Ukrayna'nın Rusya tarafından işgali, yeni COVID varyantlarının ortaya çıkmasıyla birlikte, pandemi sonrası ekonomik toparlanmanın başlangıçta beklenenden daha yavaş olduğu anlamına geliyor. Ayrıca, enerji fiyatlarındaki artış, bazı girdi ve bileşenlerde kıtlığa neden oluyor (çelik üreticileri, elektrik maliyetindeki artış nedeniyle üretimi durduruyor), bu da ekonomide "fren" oluşmasına katkıda bulunuyor. Bu duruma bir de %7'nin üzerinde olan ve kesinlikle çift haneli rakamlara ulaşacak olan enflasyon oranları ekleniyor. Enflasyonun "seyir hızına" ulaştığında kontrol edilmesinin zor olduğunu belirtmek önemlidir.

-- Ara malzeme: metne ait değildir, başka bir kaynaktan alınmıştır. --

(** C3: when [force] is set and the first safety check reports the
    topology present, the kill phase issues the kill command once, right
    after that check; all it does afterwards is list, print and sleep half
    a second between two listings, then print that the topology is killed.
    It returns only after a listing that shows the topology gone, and it
    does return, after [k] rounds of polling, when the listing that follows
    them is the first to show it gone and the fuel allows [k] rounds. *)
Theorem kill_phase_kills_once :
  ∀ o fuel topology_name wait host port s,
    reports o (listings (trace s)) topology_name false →
    let run :=
      _kill_existing_topology o fuel topology_name true wait host port s in
    let listing := EvCall (ListTopologies host port) in
    ∃ rest,
      trace run.2
      = trace s
        ++ [listing; EvPrint (killing topology_name);
            EvCall (KillTopology topology_name wait host port)]
        ++ rest
      ∧ Forall (fun e => polling topology_name host port e
                         ∨ e = EvPrint "Killed.") rest
      ∧ length (List.filter is_kill (added s run.2)) = 1%nat
      ∧ (run.1 = Returned tt →
         ∃ k, rest = poll_rounds k topology_name host port
                     ++ [listing; EvPrint "Killed."]
              ∧ reports o (listings (trace s) + S k) topology_name true)
      ∧ (∀ k,
           on_kill_topology o topology_name = Gives tt →
           (∀ i, (1 ≤ i ≤ k)%nat →
                 reports o (listings (trace s) + i) topology_name false) →
           reports o (listings (trace s) + S k) topology_name true →
           (k < fuel)%nat →
           run.1 = Returned tt
           ∧ rest = poll_rounds k topology_name host port
                    ++ [listing; EvPrint "Killed."]).
Proof.
  intros o fuel name wait host port s Hpresent run listing.
  set (kill := EvCall (KillTopology name wait host port)).
  set (s1 := Process (trace s ++ [listing; EvPrint (killing name); kill])
                     (environ s)).
  assert (Hcount : ∀ rest env,
             Forall (fun e => polling name host port e
                              ∨ e = EvPrint "Killed.") rest →
             length (List.filter is_kill
                       (added s (Process (trace s
                                          ++ [listing; EvPrint (killing name);
                                              kill] ++ rest) env))) = 1%nat).
  { intros rest env Hrest. rewrite added_app by done.
    rewrite List.filter_app, length_app, (filter_none is_kill rest); [done |].
    eapply Forall_impl; [exact Hrest |].
    intros e [[-> | [-> | ->]] | ->]; done. }
  assert (Hs1 : listings (trace s1) = S (listings (trace s))).
  { unfold s1. cbn [trace]. rewrite listings_app.
    unfold listings at 2. simpl. lia. }
  subst run. rewrite (kill_phase_present _ _ _ _ _ _ _ Hpresent).
  fold listing kill s1.
  destruct (on_kill_topology o name) as [[] | e] eqn:Hkill.
  - destruct (wait_for_quit o fuel name host port s1) as [out s2] eqn:Hwait.
    pose proof (wait_for_quit_polls _ _ _ _ _ _ _ _ Hwait)
      as (ev & -> & Hev & Hret).
    assert (Hliv : ∀ k,
               (∀ i, (1 ≤ i ≤ k)%nat →
                     reports o (listings (trace s) + i) name false) →
               reports o (listings (trace s) + S k) name true →
               (k < fuel)%nat →
               out = Returned tt
               ∧ ev = poll_rounds k name host port ++ [listing]).
    { intros k Hbusy Hgone Hfuel.
      rewrite (wait_for_quit_returns o name host port k fuel s1) in Hwait.
      - injection Hwait as <- Heq. split; [done |].
        by apply app_inv_head in Heq.
      - done.
      - intros i Hi. rewrite Hs1.
        replace (S (listings (trace s)) + i)%nat
          with (listings (trace s) + S i)%nat by lia.
        apply Hbusy. lia.
      - rewrite Hs1.
        replace (S (listings (trace s)) + k)%nat
          with (listings (trace s) + S k)%nat by lia.
        done. }
    destruct out as [[] | e | |]; cbn [fst snd trace environ recast].
    + exists (ev ++ [EvPrint "Killed."]).
      assert (Hall : Forall (fun e => polling name host port e
                                      ∨ e = EvPrint "Killed.")
                       (ev ++ [EvPrint "Killed."])).
      { apply Forall_app. split.
        - eapply Forall_impl; [exact Hev | by left].
        - apply Forall_singleton. by right. }
      unfold s1. cbn [trace]. rewrite <- !app_assoc.
      split; [done |]. split; [done |].
      split; [by apply (Hcount _ _ Hall) |]. split.
      * intros _. destruct (Hret eq_refl) as (k & -> & Hk).
        exists k. rewrite <- app_assoc. split; [done |].
        rewrite Hs1 in Hk.
        replace (listings (trace s) + S k)%nat
          with (S (listings (trace s)) + k)%nat by lia.
        done.
      * intros k _ Hbusy Hgone Hfuel.
        destruct (Hliv k Hbusy Hgone Hfuel) as [_ ->].
        by rewrite <- app_assoc.
    + exists ev.
      assert (Hall : Forall (fun e => polling name host port e
                                      ∨ e = EvPrint "Killed.") ev).
      { eapply Forall_impl; [exact Hev | by left]. }
      unfold s1. cbn [trace]. rewrite <- !app_assoc.
      split; [done |]. split; [done |].
      split; [by apply (Hcount _ _ Hall) |]. split; [done |].
      intros k _ Hbusy Hgone Hfuel.
      by destruct (Hliv k Hbusy Hgone Hfuel) as [? _].
    + exists ev.
      assert (Hall : Forall (fun e => polling name host port e
                                      ∨ e = EvPrint "Killed.") ev).
      { eapply Forall_impl; [exact Hev | by left]. }
      unfold s1. cbn [trace]. rewrite <- !app_assoc.
      split; [done |]. split; [done |].
      split; [by apply (Hcount _ _ Hall) |]. split; [done |].
      intros k _ Hbusy Hgone Hfuel.
      by destruct (Hliv k Hbusy Hgone Hfuel) as [? _].
    + exists ev.
      assert (Hall : Forall (fun e => polling name host port e
                                      ∨ e = EvPrint "Killed.") ev).
      { eapply Forall_impl; [exact Hev | by left]. }
      unfold s1. cbn [trace]. rewrite <- !app_assoc.
      split; [done |]. split; [done |].
      split; [by apply (Hcount _ _ Hall) |]. split; [done |].
      intros k _ Hbusy Hgone Hfuel.
      by destruct (Hliv k Hbusy Hgone Hfuel) as [? _].
  - exists []. cbn [fst snd trace environ]. unfold s1.
    split; [done |]. split; [done |].
    split; [by apply (Hcount [] _) |]. split; [done |].
    intros k Habs. done.
Qed.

Bu anlamda, Paul Volcker (1979-1987 döneminde Rezerv müdürü, Carter ve Reagan'ın yetkileri sırasında) ve enflasyonla mücadele yöntemi nedeniyle Wall Street'in kahramanı (bundan sonra faiz oranlarını yüzde 22'ye çıkardı. 1980 yılı enflasyonu %15 seviyelerine ulaştı), enflasyonu diş macunu ile karşılaştırdı "tüpten çıkarmak çok kolay, çıktıktan sonra geri koymak imkansız". Ek olarak, enflasyonun "yoksulların vergisi" olarak bilinen şey için daha düşük maaşlı çalışanları daha büyük ölçüde etkilediği göz ardı edilemez.

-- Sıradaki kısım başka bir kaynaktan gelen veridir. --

(** X2: a literal definition is recognized by nothing else: it is neither a
    boxed definition (whatever the two imported recognizers answer), nor a
    style declaration, nor a reference; and a reference is never a style
    declaration. *)
Theorem literal_definitions_are_only_literals :
  forall (isIPD isJE : JsValue -> bool) (def : JsValue),
    (isLiteralDefinition def = true ->
     isBoxedDefinition isIPD isJE def = false
     /\ isActualSelectorDefinition def = false
     /\ isJsonExprReference def = false)
    /\ (isJsonExprReference def = true ->
        isActualSelectorDefinition def = false /\ isLiteralDefinition def = false).
Proof.
  intros isIPD isJE def. split.
  - intros H. destruct (isLiteralDefinition_inv def H) as [[s ->]|[[q ->]|[b ->]]];
      repeat split.
  - intros H. apply isJsonExprReference_exact_shape in H. destruct H as [name ->].
    split; reflexivity.
Qed.

Lemma literal_definitions_are_only_literals_witness :
  (isBoxedDefinition isDynamicShape isArray (JString "#f00") = false
   /\ isActualSelectorDefinition (JString "#f00") = false
   /\ isJsonExprReference (JString "#f00") = false)
  /\ (isActualSelectorDefinition (JArray [JString "ref"; JString "roadColor"]) = false
      /\ isLiteralDefinition (JArray [JString "ref"; JString "roadColor"]) = false).
Proof.
  split.
  - exact (proj1 (literal_definitions_are_only_literals
                    isDynamicShape isArray (JString "#f00")) eq_refl).
  - exact (proj2 (literal_definitions_are_only_literals
                    isDynamicShape isArray (JArray [JString "ref"; JString "roadColor"]))
                 eq_refl).
Defined.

Para ve maliye politikaları, enflasyon ve büyüme üzerinde hareket etmeyi sağlayan temel araçlardır. Enflasyon zamanlarında merkez bankaları, dolaşımdaki parayı azaltarak ve faiz oranlarını artırarak kısıtlayıcı bir para politikası benimsemelidir. Mevcut bağlamda (merkez bankaları tarafından yapılan büyük likidite enjeksiyonları ve %0 faiz oranlarıyla “dolanan” bir ekonomi ile), bu önlemler ekonomide daha fazla yavaşlamaya neden olacaktır, çok yüksek seviyelerdeki krediler göz önüne alındığında olası bir borç krizinden bahsetmeye gerek bile yok. Gelişmiş ülkelerde ailelerin, şirketlerin ve hükümetlerin borçluluğu. Federal Rezerv bu yönde adımlar atarken, AMB Nisan ayından itibaren borç alım programlarında indirime gideceğini açıkladı ve mevcut yüksek enflasyon seviyelerinin faiz oranlarını yükseltmeye başlamak için şartlı olup olmadığını görmek için bekliyor.

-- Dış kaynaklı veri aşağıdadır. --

Lemma ai_determine_destination_default_witness :
  let text := py "I would store it in {the warehouse}." in
  let E := stub_external (replies text []) in
  let st := state_with [(1%positive, drivers)] in
  generate_content (External := E)
    (DestinationPrompt (py "top drivers") (df_shape (heap st !!! 1%positive)))
    (world st) = (Ret text, 1) ∧
  search_braces text = Some (py "{the warehouse}") ∧
  json_loads (External := E) (py "{the warehouse}")
  = Raise (mkExn (py "JSONDecodeError") (py "Expecting value")) ∧
  (ai_determine_destination (ext := E) (py "top drivers") 1 st).1
  = Ret fallback_destination.
Proof.
  intros text E st.
  assert (H1 : generate_content (External := E)
                 (DestinationPrompt (py "top drivers") (df_shape (heap st !!! 1%positive)))
                 (world st) = (Ret text, 1)) by reflexivity.
  assert (H2 : search_braces text = Some (py "{the warehouse}"))
    by (vm_compute; reflexivity).
  assert (H3 : json_loads (External := E) (py "{the warehouse}")
               = Raise (mkExn (py "JSONDecodeError") (py "Expecting value")))
    by (vm_compute; reflexivity).
  split; [exact H1|]. split; [exact H2|]. split; [exact H3|].
  exact (proj1 (proj2 (ai_determine_destination_default (ext := E) (py "top drivers")
                         1 st text 1 H1)) _ _ H2 H3).
Defined.

Example search_braces_shortest :
  search_braces (py "pick {a: {b: 1}} please") = Some (py "{a: {b: 1}").
Proof. vm_compute. reflexivity. Qed.

Example search_braces_unclosed : search_braces (py "} pick {a: 1") = None.
Proof. vm_compute. reflexivity. Qed.

(** ** [ETLPipeline.run] *)

Section Run.
Context {World : Type} {ext : External World}.
Implicit Types (st : state World) (results : run_record).








Lemma clock_returns st : ∃ t st', clock st = (Ret t, st').
Proof.
  unfold clock, on_world. destruct (now (world st)) as [t w]. by eexists _, _.
Qed.

Lemma close_returns st :
  (∀ w, (conn_close w).1 = Ret ()) → ∃ st', close st = (Ret (), st').
Proof.
  intros Hclose. unfold close, mbind, M_bind, bind, get_connected.
  destruct (connected st); [|by eexists].
  unfold on_world. specialize (Hclose (world st)).
  destruct (conn_close (world st)) as [r w]. simpl in Hclose. subst r.
  by eexists.
Qed.

(** What the handler makes of an exception of the [try] block. *)
Lemma run_protected_failure user_query data_directory skip_transform skip_load analyze
    results st (e : exn) results' st1 :
  run_try user_query data_directory skip_transform skip_load analyze results st
  = (Raise (Exc e), results', st1) →
  ∃ end_time st2,
    run_protected user_query data_directory skip_transform skip_load analyze results st
    = (Ret (mkRun (run_query results') (run_start_time results') (run_stages results')
              (Some end_time) (run_duration_seconds results')
              (Some (py "failed")) (Some (exn_str e))), st2).
Proof.
  intros Htry. unfold run_protected. rewrite Htry.
  unfold run_except, mbind, M_bind, bind, logger.
  match goal with
  | |- context [clock ?s] => destruct (clock_returns s) as (t & st2 & ->)
  end.
  by eexists _, _.
Qed.












End Run.



(** ** An unsupported destination, in [load] and in a run *)

Section UnsupportedDestination.
Context {World : Type} {ext : External World}.
Implicit Types (st : state World) (df : loc) (user_query : pystr).
Implicit Types (results : run_record).

Lemma pbind_assoc {A B C} (m : PM World A) (f : A → PM World B) (g : B → PM World C)
    results st :
  ((m ≫= f) ≫= g) results st = (m ≫= λ a, f a ≫= g) results st.
Proof.
  unfold mbind, PM_bind, pbind.
  by destruct (m results st) as [[[a|e] results1] st1].
Qed.

Lemma pbind_ext {A B} (m : PM World A) (f g : A → PM World B) results st :
  (∀ a results1 st1, f a results1 st1 = g a results1 st1) →
  (m ≫= f) results st = (m ≫= g) results st.
Proof.
  intros Hfg. unfold mbind, PM_bind, pbind.
  by destruct (m results st) as [[[a|e] results1] st1].
Qed.

(** The two parts make up the [try] block. *)
Lemma run_try_split user_query data_directory skip_transform skip_load analyze
    results st :
  run_try user_query data_directory skip_transform skip_load analyze results st
  = (run_until_load user_query data_directory skip_transform
       ≫= run_from_load user_query skip_load analyze) results st.
Proof.
  unfold run_try, run_until_load, run_from_load. symmetry.
  do 6 (etransitivity; [apply pbind_assoc|]; apply pbind_ext; intros ? ? ?).
  reflexivity.
Qed.

Lemma load_given d df user_query kwargs st :
  supported d = false →
  load df user_query (Some d) kwargs st
  = (Raise (ValueError (py "Unsupported destination: " ++ json_str d)), st).
Proof.
  unfold supported. intros H.
  apply orb_false_iff in H as [H Hparquet].
  apply orb_false_iff in H as [H Hexcel].
  apply orb_false_iff in H as [Hduckdb Hcsv].
  unfold load, mbind, M_bind, bind, mret, M_ret, ret. cbn beta iota delta [fst snd].
  by rewrite Hduckdb, Hcsv, Hexcel, Hparquet.
Qed.

Lemma load_routed df user_query kwargs st dest_info st1 :
  ai_determine_destination user_query df st = (Ret dest_info, st1) →
  load df user_query None kwargs st
  = load df user_query
      (Some (Dict.get_default dest_info (py "destination") (JStr (py "duckdb"))))
      (Dict.update kwargs dest_info) st1.
Proof.
  intros H. unfold load, mbind, M_bind, bind, mret, M_ret, ret.
  rewrite H. done.
Qed.

(** The [try] block stops at a [load] that raises, with the record as
    the earlier stages left it. *)
Lemma run_try_load_raises user_query data_directory skip_transform analyze
    results st0 df results1 st_l (e : exn) st1 :
  run_until_load user_query data_directory skip_transform results st0
  = (Ret df, results1, st_l) →
  load df user_query None [] (at_load st_l) = (Raise (Exc e), st1) →
  run_try user_query data_directory skip_transform false analyze results st0
  = (Raise (Exc e), results1, st1).
Proof.
  intros Huntil Hload. rewrite run_try_split.
  unfold mbind at 1, PM_bind at 1, pbind at 1. rewrite Huntil.
  clear Huntil. unfold run_from_load. cbn [negb]. unfold at_load in Hload.
  unfold mbind, PM_bind, pbind, lift, M_bind, bind, banner, logger in *.
  cbn beta iota delta [fst snd] in *.
  by rewrite Hload.
Qed.

(** C7, amended: a destination outside the four that [load] knows makes
    [load] raise [ValueError], whether the caller gave it or the Sink
    Router chose it; nothing falls back to a default.  Only a choice
    without a [destination] key is read as the default [duckdb].  A run
    whose loading stage gets such a choice from the Sink Router stops
    there: [run] returns its record with the status [failed], that
    [ValueError] as its error, and the stages as they were before the
    loading stage (as long as closing the database connection does not
    raise). *)
Theorem load_unsupported_raises df user_query kwargs st :
  (∀ d, d ≠ JNull → supported d = false →
     load df user_query (Some d) kwargs st
     = (Raise (ValueError (py "Unsupported destination: " ++ json_str d)), st)) ∧
  (∀ dest_info st1,
     ai_determine_destination user_query df st = (Ret dest_info, st1) →
     (∀ d, Dict.get dest_info (py "destination") = Some d → supported d = false →
        load df user_query None kwargs st
        = (Raise (ValueError (py "Unsupported destination: " ++ json_str d)), st1)) ∧
     (Dict.get dest_info (py "destination") = None →
      load df user_query None kwargs st
      = load df user_query (Some (JStr (py "duckdb")))
          (Dict.update kwargs dest_info) st1)) ∧
  (∀ data_directory skip_transform analyze st_run results st0 results1 dest_info st1 d,
     run user_query data_directory skip_transform false analyze st_run
     = try_finally
         (run_protected user_query data_directory skip_transform false analyze results)
         close st0 →
     run_until_load user_query data_directory skip_transform results st0
     = (Ret df, results1, st) →
     ai_determine_destination user_query df (at_load st) = (Ret dest_info, st1) →
     Dict.get dest_info (py "destination") = Some d →
     supported d = false →
     (∀ w, (conn_close w).1 = Ret ()) →
     ∃ r,
       (run user_query data_directory skip_transform false analyze st_run).1 = Ret r ∧
       run_status r = Some (py "failed") ∧
       run_error r = Some (py "Unsupported destination: " ++ json_str d) ∧
       run_stages r = run_stages results1).
Proof.
  split; [intros d _; apply load_given|]. split.
  - intros dest_info st1 Hrouted. rewrite (load_routed _ _ _ _ _ _ Hrouted).
    unfold Dict.get_default. split.
    + intros d -> Hd. by apply load_given.
    + by intros ->.
  - intros data_directory skip_transform analyze st_run results st0 results1 dest_info
      st1 d Hrun Huntil Hrouted Hdest Hd Hclose.
    assert (Hload : load df user_query None [] (at_load st)
                    = (Raise (Exc (ValueError
                         (py "Unsupported destination: " ++ json_str d))), st1)).
    { rewrite (load_routed _ _ _ _ _ _ Hrouted). unfold Dict.get_default.
      rewrite Hdest. by apply load_given. }
    pose proof (run_try_load_raises _ _ _ analyze _ _ _ _ _ _ _ Huntil Hload) as Htry.
    destruct (run_protected_failure _ _ _ _ _ _ _ _ _ _ Htry) as (t & st2 & Hp).
    rewrite Hrun. unfold try_finally. rewrite Hp.
    destruct (close_returns st2 Hclose) as (st3 & ->).
    eexists. split; [reflexivity|]. done.
Qed.

End UnsupportedDestination.

Lemma load_unsupported_raises_witness :
  let E := stub_external selects_s3 in
  let st_run := state_with [(1%positive, drivers)] in
  let results := mkRun (py "top drivers") 0 ∅ None None None None in
  let st0 := (logger INFO "Starting ETL pipeline for query: {}"
                [AStr (py "top drivers")] st_run).2 in
  let until := run_until_load (ext := E) (py "top drivers") (py "processed") true
                 results st0 in
  let st := until.2 in
  let dest_info : Dict.t json := [(py "destination", JStr (py "s3"))] in
  let st1 := (ai_determine_destination (ext := E) (py "top drivers") 1 (at_load st)).2 in
  until = (Ret 1%positive, until.1.2, st) ∧
  ai_determine_destination (ext := E) (py "top drivers") 1 (at_load st)
  = (Ret dest_info, st1) ∧
  Dict.get dest_info (py "destination") = Some (JStr (py "s3")) ∧
  supported (JStr (py "s3")) = false ∧
  JStr (py "s3") ≠ JNull ∧
  load (ext := E) 1 (py "top drivers") (Some (JStr (py "s3"))) [] st
  = (Raise (ValueError (py "Unsupported destination: s3")), st) ∧
  ∃ r,
    (run (ext := E) (py "top drivers") (py "processed") true false false st_run).1
    = Ret r ∧
    run_status r = Some (py "failed") ∧
    run_error r = Some (py "Unsupported destination: " ++ json_str (JStr (py "s3"))) ∧
    run_stages r = run_stages until.1.2.
Proof.
  intros E st_run results st0 until st dest_info st1.
  assert (H0 : run (ext := E) (py "top drivers") (py "processed") true false false st_run
               = try_finally
                   (run_protected (ext := E) (py "top drivers") (py "processed") true
                      false false results)
                   close st0) by reflexivity.
  assert (H1 : until = (Ret 1%positive, until.1.2, st)) by (vm_compute; reflexivity).
  assert (H2 : ai_determine_destination (ext := E) (py "top drivers") 1 (at_load st)
               = (Ret dest_info, st1)) by (vm_compute; reflexivity).
  assert (H3 : Dict.get dest_info (py "destination") = Some (JStr (py "s3")))
    by (vm_compute; reflexivity).
  assert (H4 : supported (JStr (py "s3")) = false) by (vm_compute; reflexivity).
  assert (H5 : JStr (py "s3") ≠ JNull) by discriminate.
  assert (H6 : ∀ w, (conn_close (External := E) w).1 = Ret ()) by reflexivity.
  split; [exact H1|]. split; [exact H2|]. split; [exact H3|]. split; [exact H4|].
  split; [exact H5|].
  pose proof (load_unsupported_raises (ext := E) 1 (py "top drivers") [] st) as Hthm.
  split; [exact (proj1 Hthm (JStr (py "s3")) H5 H4)|].
  exact (proj2 (proj2 Hthm) (py "processed") true false st_run results st0 until.1.2
           dest_info st1 (JStr (py "s3")) H0 H1 H2 H3 H4 H6).
Defined.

Durum, para politikası açısından, teşvikleri geri çekmek ve faiz oranlarını yükseltmek gibi küçük adımlarla, özel yatırımları ve üretkenliği artıran bir maliye politikası eşliğinde parasal kararların etkisini ölçmemize olanak tanıyan dikkatli olmayı gerektiriyor.

Her halükarda, binlerce insanın öldüğü, milyonlarca insanın yerinden edildiği mevcut savaş bağlamı ve gelecek yıllar boyunca retinalarımızda kalacak yıkım ve ıstırap görüntüleri göz önüne alındığında ve olumsuz ekonomik sonuçlara rağmen, hepimiz istiyoruz. anlatmak için: olan her şeyin kötü olduğunu…..stagflasyon.